Let us consider the system of differential equation $\dot x=Ax+h(t),$ where A is a constant matrix of dimension $n\geq2$ and $h$ is continuous on $[0,\infty).$ All eigenvalues of $A$ have a negative real part. It is known, that $h(t)\to 0$ for $t\to\infty$ implies that all solutions $x(t)$ of $\dot x=Ax+h(t)$ converge to $0$ for $t\to\infty.$ Is the converse implication true too? (All solutions $x(t)\to 0$ implies $h(t)\to 0$).
Thank you.
On
More precisely, the equivalence holds if for some vector norm $\left\Vert\cdot\right\Vert,$ \begin{equation} \sup\limits_{0\leq u\leq1}\left\Vert\int\limits_{t}^{t+u}h(s)ds\right\Vert\to 0 \end{equation} as $t\to\infty.$
For the details and (long) proof see Theorem B in:
Strauss, A.; Yorke, J. A., Perturbing uniform asymptotically stable nonlinear systems, J. Differ. Equations 6, 452-483 (1969). ZBL0182.12103.

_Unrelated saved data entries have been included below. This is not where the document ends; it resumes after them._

(* ===== verification/SupervisorSpec.v ===== *)
(** What the supervisor guarantees: the configuration FRPC reads is never torn
    and a failed change leaves the last good one in force; only the verified
    binary is run, and at most one process of it; a process is signalled only
    if it is the client's own; stopping erases the runtime secrets. *)

From S2P Require Import Prelude StateError GoText GoPath GoNet GoJson Timestamps Encoding Client ClientToml Supervisor ClientLogic.
From Stdlib Require Import Ascii String.
Open Scope Z_scope.

(** ** Frames: which files an operation writes *)

Section Frames.
Context `{ClientEnv} (s : Supervisor) (Hdir : dataDir s <> ""%string).

Ltac files := run_moves; try (by intros ? ?).

Lemma untouched_area P name path content mode :
  (forall p, area s name p -> P p) -> path = (dir_prefix (dataDir s) ++ name)%string ->
  moves (untouched P) (atomicWriteDurable path content mode).
Proof using Type.
  intros HP Hpath. eapply untouched_weaken; [|apply untouched_atomic].
  intros p Hp. apply HP. by eapply own_area.
Qed.

Lemma untouched_removePIDIf pid : moves (untouched (pid_area s)) (removePIDIf s pid).
Proof using Hdir.
  unfold removePIDIf. files.
  intros p Hp. apply lookup_delete_ne. intros <-. apply Hp.
  rewrite pidPath_eq by done. apply area_refl.
Qed.
Lemma untouched_writePID pid : moves (untouched (pid_area s)) (writePID s pid).
Proof using Hdir. eapply untouched_area; [by intros|by apply pidPath_eq]. Qed.

Lemma untouched_verifyBinary P : moves (untouched P) (verifyBinary s).
Proof using Type. unfold verifyBinary. files. Qed.
Lemma untouched_verify P path : moves (untouched P) (verify s path).
Proof using Type. unfold verify. files. all: by apply untouched_verifyBinary. Qed.

#[local] Hint Resolve untouched_removePIDIf untouched_writePID untouched_verifyBinary untouched_verify : moves.

Lemma untouched_reap p : moves (untouched (pid_area s)) (reap s p).
Proof using Hdir. unfold reap. files. Qed.
Lemma untouched_stopProcess : moves (untouched (pid_area s)) (stopProcess s).
Proof using Hdir. unfold stopProcess, await_stop. files. Qed.
#[local] Hint Resolve untouched_reap untouched_stopProcess : moves.
Lemma untouched_spawn : moves (untouched (pid_area s)) (spawn s).
Proof using Hdir. unfold spawn, adopt_process. files. Qed.
#[local] Hint Resolve untouched_spawn : moves.
Lemma untouched_restart : moves (untouched (pid_area s)) (restart s).
Proof using Hdir. unfold restart. files. Qed.
Lemma untouched_reload P : moves (untouched P) (reload s).
Proof using Type. unfold reload. files. Qed.
Lemma untouched_sup_fail P {A} t : moves (untouched P) (sup_fail (A := A) t).
Proof using Type. unfold sup_fail. files. Qed.
Lemma untouched_checkLocal P payload : moves (untouched P) (checkLocalServices payload).
Proof using Type. unfold checkLocalServices, check_service. files. Qed.

Lemma untouched_writeRuntimeSecrets snapshot :
  moves (untouched (secret_area s)) (writeRuntimeSecrets s snapshot).
Proof using Hdir.
  unfold writeRuntimeSecrets. cbv zeta. case_match; [files|]. move_step; [files|].
  apply moves_gets_bind. intros w.
  apply moves_for_each_in; [typeclasses eauto|]. intros nv Hin. rewrite ce_order_perm in Hin.
  assert (plain_name (fst nv)) as Hpl.
  { rewrite !elem_of_cons, elem_of_nil in Hin.
    destruct Hin as [->|[->|[->|[]]]]; plain. }
  eapply untouched_area; [|by rewrite secretPath_eq].
  intros p Hp. eapply (HasPrefix_trans _ _ ("/" ++ fst nv)). rewrite append_assoc. exact Hp.
Qed.

Lemma untouched_or_sup_fail P f m : moves (untouched P) m -> moves (untouched P) (or_sup_fail f m).
Proof using Type. intros Hm. unfold or_sup_fail. files. Qed.

Lemma untouched_record snapshot : moves (untouched (manifest_area s)) (record_applied s snapshot).
Proof using Hdir.
  unfold record_applied. files.
  all: eapply untouched_area; [by intros|by apply manifestPath_eq].
Qed.
End Frames.
#[export] Hint Resolve untouched_verifyBinary untouched_verify untouched_reload untouched_sup_fail
  untouched_checkLocal : moves.

(** ** The configuration is never torn *)

Section Whole.
Context `{ClientEnv} (s : Supervisor) (Hdir : dataDir s <> ""%string).

(** The bytes of the file FRPC reads. *)
Definition active_config (w : Local) : option string := f_content <$> l_files w !! activePath s.

Context (orig : option string) (rendered : string).

Definition old_or_new (w : Local) : Prop :=
  active_config w = orig \/ active_config w = Some rendered.

(** ... and the temporary file holds the new configuration, if anything. *)
Definition switching (tmp : string) (w : Local) : Prop :=
  old_or_new w /\ forall x, l_files w !! tmp = Some x -> f_content x = rendered.

Lemma active_config_untouched P {A} (m : C A) w :
  moves (untouched P) m -> ~ P (activePath s) -> active_config (snd (m w)) = active_config w.
Proof using Type. intros Hm HP. unfold active_config. by rewrite (Hm w). Qed.

Lemma outside_keeps P {A} (m : C A) :
  moves (untouched P) m -> ~ P (activePath s) -> moves (keeping old_or_new) m.
Proof using Type.
  intros Hm HP w. unfold keeping, old_or_new. by rewrite (active_config_untouched _ _ _ Hm HP).
Qed.

Lemma outside_keeps_switching P {A} tmp (m : C A) :
  moves (untouched P) m -> ~ P (activePath s) -> ~ P tmp -> moves (keeping (switching tmp)) m.
Proof using Type.
  intros Hm HP Htmp w [Hw1 Hw2]. split; [by eapply outside_keeps|].
  by rewrite (Hm w tmp Htmp).
Qed.

(** Reading the file: what is read is one of the two. *)
Lemma read_active_leads {B} (P Q : Local -> Prop) (k : res ClErr string -> C B) :
  (forall w, P w -> old_or_new w) -> (forall w, P w -> P (bump w)) ->
  (forall t, Some t = orig \/ t = rendered -> leads P Q (k (Ok t))) ->
  (forall e, leads P Q (k (Err e))) ->
  leads P Q (attempt (os_ReadFile (activePath s)) ≫= k).
Proof using Type.
  intros HP Hb Hok Herr w Hw. unfold mbind, M_bind, bind, attempt, os_ReadFile.
  destruct (ce_disk (l_tick w)); [by apply Herr, Hb|].
  destruct (l_files w !! activePath s) as [x|] eqn:E; [|by apply Herr, Hb].
  apply Hok; [|by apply Hb]. apply HP in Hw. unfold old_or_new, active_config in Hw. rewrite E in Hw.
  simpl in Hw. destruct Hw as [<-|[= ->]]; auto.
Qed.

No. Consider $h$ which is $0$ everywhere except near $n^2$ for $n\in\mathbb N$ where it has bumps of height $1$ and width $1/n$: $$ h(t) = \sum_{n\in\mathbb N} 1_{[n^2-1/n,n^2+1/n]}(t). $$ Consider now for instance $x'(t)=-x(t)+h(t)$. All trajectories become eventually positive. Then it's clear that the effect of $h$ perturbs $x$ by at most $2/n$ when $t$ passes the time $n$: $$ x(n+1/n)-x(n-1/n) \leq \int_{n^2-1/n}^{n^2+1/n} h(t)\,dt=2/n. $$ From this you should be able to conclude that $x$ goes to $0$ nonetheless, because in the interval $[n^2,(n+1)^2]$ of length $\sim n$ it has plenty of time to become exponentially close to $0$.